# Reckhorn B1/DSP1124 Upgrade to DEQ2496?



## Nat Ward (Oct 4, 2006)

Hi! I'm looking to upgrade my subwoofer EQ path and getting confused at the mix of home and pro audio gear. What I'd like to do is:

From
Rotel RSP-1066 => DSP1124 => Reckhorn B1 => EP2500

To
Rotel RSP-1066 => DEQ2496 => EP2500

The DSP1124 can't shift line voltage from the pre-amp's sub out, so I've got the Reckhorn there to provide a nice input signal to the EP2500. I'd like to simplify/upgrade, and after playing with lunchmoney's DEQ2496 I think one would be fun to have. I've gone through the owner's manuals but can't seem to find my answer, can I set the DEQ2496 to accept a home audio level input and send a pro audio level output to my amp? Thanks in advance for any help...

-Nat


----------



## Wayne A. Pflughaupt (Apr 13, 2006)

No, an equalizer is a unity gain device, meaning it puts out the same signal level it receives (with the exception of changes to overall gain brought about by any filters used, of course).
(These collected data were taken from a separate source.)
(** * GAEPyPI: path codec, storage listing and upstream fallback

    A shallow embedding of [src/gaepypi/storage.py] (class [GCStorage] and the
    helper [to_bucket_and_path]) and of the request handlers of [src/main.py],
    followed by the properties of the specification that concern them.

    Python strings are [string]s, Python lists are [list]s, a Python [dict]
    with string keys is a [gmap string _], an optional argument defaulting to
    [None] is an [option], and a call that may raise returns a [result]. *)

From Stdlib Require Import ZArith Ascii.
From stdpp Require Import base option list strings gmap pretty.
From Equations Require Import Equations.

Local Open Scope Z_scope.
Local Open Scope stdpp_scope.

(** ** The fragment of Python the sources rely on *)

Module Py.

(** Exceptions the modelled code can raise. *)
Inductive exn : Type :=
| AssertionError
| IndexError
| AttributeError.

Inductive result (A : Type) : Type :=
| Ok (a : A)
| Raise (e : exn).
Arguments Ok {A} a.
Arguments Raise {A} e.

#[global] Instance result_ret : MRet result := fun A a => Ok a.
#[global] Instance result_bind : MBind result := fun A B f r =>
  match r with
  | Ok a => f a
  | Raise e => Raise e
  end.

(** Truth value of an optional string: [None] and [''] are falsy. *)
Definition truthy (o : option string) : bool :=
  match o with
  | Some (String _ _) => true
  | _ => false
  end.

(** [s.startswith(p)] *)
Fixpoint startswith (s p : string) : bool :=
  match p, s with
  | "", _ => true
  | String _ _, "" => false
  | String b p', String a s' => if decide (a = b) then startswith s' p' else false
  end.

(** [s.endswith(p)]: some suffix of [s] is [p]. *)
Fixpoint endswith (s p : string) : bool :=
  if decide (s = p) then true
  else match s with
       | "" => false
       | String _ s' => endswith s' p
       end.

(** [s.split(sep)] for a one-character separator; the result is never
    empty, and [''.split(sep) == ['']]. *)
Fixpoint split (sep : ascii) (s : string) : list string :=
  match s with
  | "" => [""]
  | String c s' =>
      if decide (c = sep) then "" :: split sep s'
      else match split sep s' with
           | [] => [String c ""]
           | h :: t => String c h :: t
           end
  end.

(** [c in s] for a character [c]. *)
Fixpoint contains (c : ascii) (s : string) : bool :=
  match s with
  | "" => false
  | String a s' => if decide (a = c) then true else contains c s'
  end.

(** [sep.join(l)] *)
Fixpoint join (sep : string) (l : list string) : string :=
  match l with
  | [] => ""
  | [x] => x
  | x :: rest => x +:+ sep +:+ join sep rest
  end.

(** [s.lstrip(c)] for a one-character set. *)
Fixpoint lstrip (c : ascii) (s : string) : string :=
  match s with
  | String a s' => if decide (a = c) then lstrip c s' else s
  | "" => ""
  end.

(** [c.lower()] on the ASCII range, [s.lower()]. *)
Definition lower_ascii (c : ascii) : ascii :=
  let n := N_of_ascii c in
  if ((65 <=? n) && (n <=? 90))%N then ascii_of_N (n + 32) else c.

Fixpoint lower (s : string) : string :=
  match s with
  | "" => ""
  | String c s' => String (lower_ascii c) (lower s')
  end.

Fixpoint chars (s : string) : list ascii :=
  match s with
  | "" => []
  | String c s' => c :: chars s'
  end.

(** [l[i]]: a negative index counts from the end, an index out of range
    raises [IndexError]. *)
Definition index {A} (l : list A) (i : Z) : result A :=
  let n := Z.of_nat (length l) in
  let j := if i <? 0 then i + n else i in
  if (j <? 0) || (n <=? j) then Raise IndexError
  else match l !! Z.to_nat j with
       | Some x => Ok x
       | None => Raise IndexError
       end.

(** Bound of a slice: negative bounds count from the end, and every bound
    is clipped to the list. *)
Definition clip (n i : Z) : nat :=
  Z.to_nat (if i <? 0 then Z.max 0 (i + n) else Z.min i n).

(** [l[lo:hi]] and [l[lo:]] *)
Definition slice {A} (l : list A) (lo hi : Z) : list A :=
  let n := Z.of_nat (length l) in
  take (clip n hi - clip n lo)%nat (drop (clip n lo) l).

Definition slice_from {A} (l : list A) (lo : Z) : list A :=
  drop (clip (Z.of_nat (length l)) lo) l.

(** [dict(pairs)]: a later pair overrides an earlier one with its key. *)
Definition dict {V} (pairs : list (string * V)) : gmap string V :=
  foldl (fun m kv => <[kv.1 := kv.2]> m) ∅ pairs.

End Py.

(** [os.path.join(a, b)] of [posixpath], for two components. *)
Module os_path.

Definition sep : string := "/".

Definition join (a b : string) : string :=
  if Py.startswith b sep then b
  else if decide (a = "") then a +:+ b
  else if Py.endswith a sep then a +:+ b
  else a +:+ sep +:+ b.

End os_path.

(** ** [src/gaepypi/storage.py] *)

Module storage.
Import Py.

Definition to_bucket_and_path (p : string) : result (string * string) :=
  let segments := split "/" (lstrip "/" p) in
  let bucket_path := Py.join "/" (slice_from segments 1) in
  s0 ← index segments 0;
  Ok (s0, bucket_path).

(** What [storage_client.list_blobs(bucket, prefix=..., delimiter=...)]
    yields: the names of the blobs the iterator runs through, and its
    [prefixes] once the iterator is exhausted. *)
Record listing : Type := Listing {
  blob_names : list string;
  prefixes : list string
}.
Output signal adjustment capabilities usually are found only with electronic crossovers or digital speaker processors, such as the DCX2496. Probably best to stick with what you already have.

Regards,
Wayne


----------



## lsiberian (Mar 24, 2009)

Well the DCX2496 would be a good upgrade, but you'd only be simplifying.


----------



## dougc (Dec 19, 2009)

it takes place of the BFD and b2 with more control, right?


----------